Top of RECORD EXCERPTS
(* ===== verification/CountR.v ===== *)
(** * The character counter: [count_r] of [src/main.py] (lines 211-213)

    [count_r(text)] is [text.lower().count('r')].  The theorem gives its
    closed form: the occurrences of [r] plus those of [R], so lowering
    makes the count case-insensitive and counts no other letter.
    [py_lower_app] is shared with the dispatch of [process_request]. *)

From Stdlib Require Import String Ascii ZArith Lia.
From stdpp Require Import base list strings.
From S2P Require Import Prelude.

Open Scope string_scope.

Module CountR.

(** [count_r(text)] (lines 211-213) *)
Definition count_r (text : string) : nat := count_char "r"%char (py_lower text).

(** ** Lemmas *)

(** Exactly [r] and [R] lower to [r]. *)
Lemma lower_char_r (c : ascii) :
  (if decide (lower_char c = "r"%char) then 1 else 0) =
  (if decide (c = "r"%char) then 1 else 0) + (if decide (c = "R"%char) then 1 else 0).
Proof. destruct c as [[] [] [] [] [] [] [] []]; vm_compute; reflexivity. Qed.

Lemma py_lower_app (s t : string) : py_lower (s ++ t) = py_lower s ++ py_lower t.
Proof. induction s as [|x s IH]; simpl; [done|]. by rewrite IH. Qed.

(** ** Theorems *)

(** (C15) [count_r] counts the letters [r] and [R]: lowering first makes
    the count case-insensitive and counts nothing else. *)
Theorem count_r_spec (text : string) :
  count_r text = count_char "r"%char text + count_char "R"%char text.
Proof.
  unfold count_r. induction text as [|c s IH]; simpl; [done|].
  rewrite IH, lower_char_r. lia.
Qed.

End CountR.
(* ===== verification/Dispatch.v ===== *)
(** * The HTTP handlers of [src/main.py]

    [process_request] (POST [/process], lines 220-250) picks a tool from
    the prompt: when the lowered prompt contains [read_file] it reads the
    file named after the first [read_file] of the prompt, else when it
    contains [count_r] it counts in the text after [count_r], else it
    answers that the tool is unknown.  Every exception becomes a 500.
    [execute_tool] (POST [/tools/{tool_name}], lines 252-282) calls a
    tool by name with its parameters; an [HTTPException] passes
    unchanged, any other exception becomes a 500.  The trivial routes
    (lines 52-96, 215-218) return constant JSON or echo the request.

    The schemas (lines 98-119) are records; JSON values are the
    inductive [json].  The handlers take the module globals, the process
    environment and the file system that [read_file] reads. *)

From Stdlib Require Import String Ascii ZArith Lia.
From stdpp Require Import base list strings gmap.
From S2P Require Import Prelude PosixPath PathValidator Codecs FileReader CountR.

Open Scope string_scope.

Module Dispatch.
Import PathValidator FileReader CountR.

(** ** Schemas *)

(** JSON values, as FastAPI parses and serialises them *)
#[warnings="-register-all"]
Inductive json : Type :=
| JNull
| JBool (b : bool)
| JNum (n : Z)
| JStr (s : string)
| JArr (l : list json)
| JObj (fields : list (string * json)).

(** [AgentRequest] (lines 102-105); the handlers read the prompt only. *)
Record AgentRequest : Type := mkAgentRequest {
  prompt : string;
  context : option (list string);
  parameters : option (list (string * json))
}.

(** [AgentResponse] (lines 107-109): the text, and the metadata the
    handlers fill with strings. *)
Record AgentResponse : Type := mkAgentResponse {
  response : list Z;
  metadata : option (list (string * string))
}.

(** [ToolRequest] (lines 98-100) *)
Record ToolRequest : Type := mkToolRequest {
  tool_request_name : string;
  tool_parameters : gmap string string
}.

Definition success_meta (tool : string) : option (list (string * string)) :=
  Some [("status", "success"); ("tool", tool)].

(** ** [process_request] (lines 220-250) *)

Definition process_request (g : Globals) (env : Env) (fs : gmap string node)
    (request : AgentRequest) : res AgentResponse :=
  except_all
    (if contains (py_lower (prompt request)) "read_file" then
       (file_path <- split_index1 (prompt request) "read_file" ;;
        result <- read_file g env fs (py_strip file_path) ;;
        Ok (mkAgentResponse result (success_meta "read_file")))%py
     else if contains (py_lower (prompt request)) "count_r" then
       (text <- split_index1 (prompt request) "count_r" ;;
        let count := count_r (py_strip text) in
        Ok (mkAgentResponse
              (str_cps ("Number of 'r' characters: " ++ z_to_str (Z.of_nat count)))
              (success_meta "count_r")))%py
     else
       Ok (mkAgentResponse
             (str_cps "Invalid tool request. Available tools: read_file, count_r")
             (Some [("status", "error"); ("error", "invalid_tool")])))
    (fun e => Raise (HTTPException 500 (str_exn e))).

(** ** [execute_tool] (lines 252-282) *)

(** [if not x]: a missing or empty parameter *)
Definition required (o : option string) : option string :=
  match o with
  | Some v => if bool_decide (v = "") then None else Some v
  | None => None
  end.

Definition execute_tool (g : Globals) (env : Env) (fs : gmap string node)
    (tool_name : string) (request : ToolRequest) : res AgentResponse :=
  reraise_http_else
    (if bool_decide (tool_name = "read_file") then
       match required (tool_parameters request !! "file_path") with
       | None => Raise (HTTPException 400 "file_path parameter is required")
       | Some file_path =>
           (result <- read_file g env fs file_path ;;
            Ok (mkAgentResponse result (success_meta "read_file")))%py
       end
     else if bool_decide (tool_name = "count_r") then
       match required (tool_parameters request !! "text") with
       | None => Raise (HTTPException 400 "text parameter is required")
       | Some text =>
           Ok (mkAgentResponse (str_cps (z_to_str (Z.of_nat (count_r text))))
                 (success_meta "count_r"))
       end
     else Raise (HTTPException 404 ("Tool not found: " ++ tool_name)))
    (fun e => Raise (HTTPException 500 (str_exn e))).

(** ** The trivial routes *)

(** GET [/mcp/health] (lines 52-54) and GET [/health] (lines 94-96) *)
Definition health_check : json := JObj [("status", JStr "healthy")].

Definition tool_param (desc : string) : json :=
  JObj [("type", JStr "string"); ("description", JStr desc)].

(** GET [/mcp/tools] (lines 56-81) *)
Definition list_tools : json :=
  JObj [("tools", JArr
    [JObj [("name", JStr "read_file");
           ("description", JStr "Read the content of a file. Files must be in Documents, Downloads, Desktop, or github folders.");
           ("parameters", JObj [("file_path", tool_param "Path to the file to read")])];
     JObj [("name", JStr "count_r");
           ("description", JStr "Count the number of 'r' characters in a string");
           ("parameters", JObj [("text", tool_param "Text to count 'r' characters in")])]])].

(** POST [/mcp/execute] (lines 83-91): [await request.json()] is the
    parsed body, or the exception of the parser. *)
Definition execute_mcp (body : res json) : res json :=
  except_all
    (data <- body ;; Ok (JObj [("status", JStr "success"); ("data", data)]))%py
    (fun e => Raise (HTTPException 500 (str_exn e))).

(** GET [/] (lines 215-218) *)
Definition root : json := JObj [("message", JStr "Welcome to MCP AI Agent Server")].

(** ** Lemmas *)

Lemma except_all_500 {A} (r : res A) e :
  except_all r (fun e => Raise (HTTPException 500 (str_exn e))) = Raise e ->
  exists d, e = HTTPException 500 d.
Proof. destruct r; simpl; [discriminate|]. intros [= <-]. by eexists. Qed.

Lemma success_meta_inj t1 t2 :
  success_meta t1 = success_meta t2 -> t1 = t2.
Proof. by intros [= ->]. Qed.

(** ** Theorems *)

(** (C7) Every failure of POST [/process] is a 500, and the [except
    Exception] of line 248 also catches the [HTTPException]s of
    [read_file]: a failure of the file reader with status [c] and detail
    [d] (a 403, 404 or 400 in the spec) reaches the client as a 500 whose
    detail is [str(e)], that is ["c: d"]. *)
Theorem process_request_errors_500 g env fs p ctx ps :
  (forall e, process_request g env fs (mkAgentRequest p ctx ps) = Raise e ->
     exists d, e = HTTPException 500 d) /\
  (forall x c d,
     contains (py_lower p) "read_file" = true ->
     split_index1 p "read_file" = Ok x ->
     read_file g env fs (py_strip x) = Raise (HTTPException c d) ->
     process_request g env fs (mkAgentRequest p ctx ps) =
       Raise (HTTPException 500 (z_to_str c ++ ": " ++ d))).
Proof.
  split; [apply except_all_500|].
  intros x c d Hl Hs Hr. unfold process_request. cbn [prompt].
  by rewrite Hl, Hs; simpl; rewrite Hr.
Qed.

(** (C8) The tool is chosen on the lowered prompt but the path is cut
    from the prompt as written: a prompt that names the tool as
    [READ_FILE] (or any spelling but the lower-case one) gets a 500
    "list index out of range". *)
Theorem process_request_case_mismatch g env fs p ctx ps :
  contains (py_lower p) "read_file" = true -> contains p "read_file" = false ->
  process_request g env fs (mkAgentRequest p ctx ps) =
    Raise (HTTPException 500 "list index out of range").
Proof.
  intros Hl Hp. unfold process_request. simpl. rewrite Hl.
  by rewrite split_index1_absent.
Qed.


(** (C2) With the globals of the import, the [read_file] tool is
    unusable through both endpoints: POST [/process] never answers with
    the metadata of a successful read, and POST [/tools/read_file] never
    answers at all but with an error. *)
Theorem read_file_tool_unusable env g fs :
  module_init env = Ok g ->
  (forall request r, process_request g env fs request = Ok r ->
     metadata r <> success_meta "read_file") /\
  (forall request r, execute_tool g env fs "read_file" request <> Ok r).
Proof.
  intros Hinit. pose proof (module_init_unbound _ _ Hinit) as Hg. split.
  - intros request r. unfold process_request.
    destruct (contains _ "read_file").
    + destruct (split_index1 _ "read_file") as [x|e]; simpl; [|discriminate].
      destruct (read_file g env fs (py_strip x)) as [t|e] eqn:Hr; simpl.
      * exfalso. by apply (read_file_unbound_not_ok _ _ _ _ _ Hg Hr).
      * discriminate.
    + destruct (contains _ "count_r").
      * destruct (split_index1 _ "count_r"); simpl; [|discriminate].
        intros [= <-]. simpl. intros Hm. apply success_meta_inj in Hm. discriminate.
      * intros [= <-]. discriminate.
  - intros request r. unfold execute_tool. simpl.
    destruct (required _) as [fp|]; simpl; [|discriminate].
    destruct (read_file g env fs fp) as [t|e] eqn:Hr; simpl.
    + exfalso. by apply (read_file_unbound_not_ok _ _ _ _ _ Hg Hr).
    + by destruct e.
Qed.


(** (C13) The status codes of POST [/tools/{tool_name}], case by case: an
    unknown tool is a 404 naming it, a missing or empty parameter is the
    400 of its tool, [read_file] answers with the file's text or passes
    on its [HTTPException] unchanged, and [count_r] answers with the
    count. *)
Theorem execute_tool_spec g env fs :
  (forall tool_name request, tool_name <> "read_file" -> tool_name <> "count_r" ->
     execute_tool g env fs tool_name request =
       Raise (HTTPException 404 ("Tool not found: " ++ tool_name))) /\
  (forall request, required (tool_parameters request !! "file_path") = None ->
     execute_tool g env fs "read_file" request =
       Raise (HTTPException 400 "file_path parameter is required")) /\
  (forall request fp, required (tool_parameters request !! "file_path") = Some fp ->
     execute_tool g env fs "read_file" request =
       match read_file g env fs fp with
       | Ok t => Ok (mkAgentResponse t (success_meta "read_file"))
       | Raise e => Raise e
       end) /\
  (forall request, required (tool_parameters request !! "text") = None ->
     execute_tool g env fs "count_r" request =
       Raise (HTTPException 400 "text parameter is required")) /\
  (forall request text, required (tool_parameters request !! "text") = Some text ->
     execute_tool g env fs "count_r" request =
       Ok (mkAgentResponse (str_cps (z_to_str (Z.of_nat (count_r text))))
             (success_meta "count_r"))).
Proof.
  unfold execute_tool. split; [|split; [|split; [|split]]].
  - intros tool_name request Hr Hc.
    by rewrite bool_decide_false, bool_decide_false.
  - intros request Hn. by rewrite bool_decide_true, Hn.
  - intros request fp Hs. rewrite bool_decide_true, Hs by done. simpl.
    destruct (read_file g env fs fp) as [t|e] eqn:Hr; [done|].
    by destruct (read_file_Raise _ _ _ _ _ Hr) as (c & d & -> & _).
  - intros request Hn. by rewrite bool_decide_false, bool_decide_true, Hn.
  - intros request text Hs. by rewrite bool_decide_false, bool_decide_true, Hs.
Qed.

(** (C14) The [count_r] branch of POST [/process]: for a prompt in which
    [count_r] occurs once, after a text [a], and whose lowered form does
    not mention [read_file], the answer is the number of [r] and [R] in
    the stripped text after [count_r]. *)
Theorem process_request_count_r g env fs a t ctx ps :
  contains (py_lower (a ++ "count_r" ++ t)) "read_file" = false ->
  contains (a ++ "count_") "count_r" = false ->
  contains t "count_r" = false ->
  process_request g env fs (mkAgentRequest (a ++ "count_r" ++ t) ctx ps) =
    Ok (mkAgentResponse
          (str_cps ("Number of 'r' characters: " ++ z_to_str (Z.of_nat (count_r (py_strip t)))))
          (success_meta "count_r")).
Proof.
  intros Hrf Ha Ht. unfold process_request. cbn [prompt]. rewrite Hrf.
  rewrite !py_lower_app, contains_mid.
  change "count_r" with ("count_" ++ str1 "r") in *.
  by rewrite split_index1_once.
Qed.

(** The witness of (C8): [READ_FILE ~/notes.txt]. *)
Lemma process_request_case_mismatch_witness :
  process_request alice_bound alice_env alice_fs
    (mkAgentRequest "READ_FILE /home/alice/Documents/cafe.txt" None None) =
    Raise (HTTPException 500 "list index out of range").
Proof.
  apply process_request_case_mismatch; vm_compute; reflexivity.
Defined.


(** The witness of (C14): [Please count_r Strawberry] has three. *)
Lemma process_request_count_r_witness :
  process_request alice_imported alice_env alice_fs
    (mkAgentRequest ("Please " ++ "count_r" ++ " Strawberry") None None) =
    Ok (mkAgentResponse (str_cps ("Number of 'r' characters: " ++ "3"))
          (success_meta "count_r")).
Proof.
  rewrite process_request_count_r by (vm_compute; reflexivity).
  reflexivity.
Defined.

(** The witness of (C7): the 403 of the validator reaches the client
    of POST [/process] as a 500 whose detail starts with [403]. *)
Lemma process_request_errors_500_witness :
  process_request alice_bound alice_env alice_fs
    (mkAgentRequest "read_file /etc/passwd" None None) =
    Raise (HTTPException 500 ("403" ++ ": " ++ denied_detail)).
Proof.
  apply (proj2 (process_request_errors_500 alice_bound alice_env alice_fs
                  "read_file /etc/passwd" None None) " /etc/passwd" 403%Z denied_detail);
    vm_compute; reflexivity.
Defined.

(** The witness of (C13): an unknown tool is a 404, a [count_r] call
    without [text] a 400. *)
Lemma execute_tool_spec_witness :
  execute_tool alice_bound alice_env alice_fs "grep" (mkToolRequest "grep" ∅) =
    Raise (HTTPException 404 ("Tool not found: " ++ "grep")) /\
  execute_tool alice_bound alice_env alice_fs "count_r" (mkToolRequest "count_r" ∅) =
    Raise (HTTPException 400 "text parameter is required").
Proof.
  destruct (execute_tool_spec alice_bound alice_env alice_fs) as (H404 & _ & _ & H400 & _).
  split; [apply H404; discriminate|apply H400; reflexivity].
Defined.

(** The witness of (C2): the globals of Alice's import. *)
Lemma read_file_tool_unusable_witness :
  (forall request r, process_request alice_imported alice_env alice_fs request = Ok r ->
     metadata r <> success_meta "read_file") /\
  (forall request r, execute_tool alice_imported alice_env alice_fs "read_file" request <> Ok r).
Proof. apply read_file_tool_unusable. reflexivity. Defined.


End Dispatch.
Bottom of RECORD EXCERPTS
Word for word, repeat the lines that begin at the one with "(** The witness of (C2): the" and continue to the end of the listing above.

(** The witness of (C2): the globals of Alice's import. *)
Lemma read_file_tool_unusable_witness :
  (forall request r, process_request alice_imported alice_env alice_fs request = Ok r ->
     metadata r <> success_meta "read_file") /\
  (forall request r, execute_tool alice_imported alice_env alice_fs "read_file" request <> Ok r).
Proof. apply read_file_tool_unusable. reflexivity. Defined.


End Dispatch.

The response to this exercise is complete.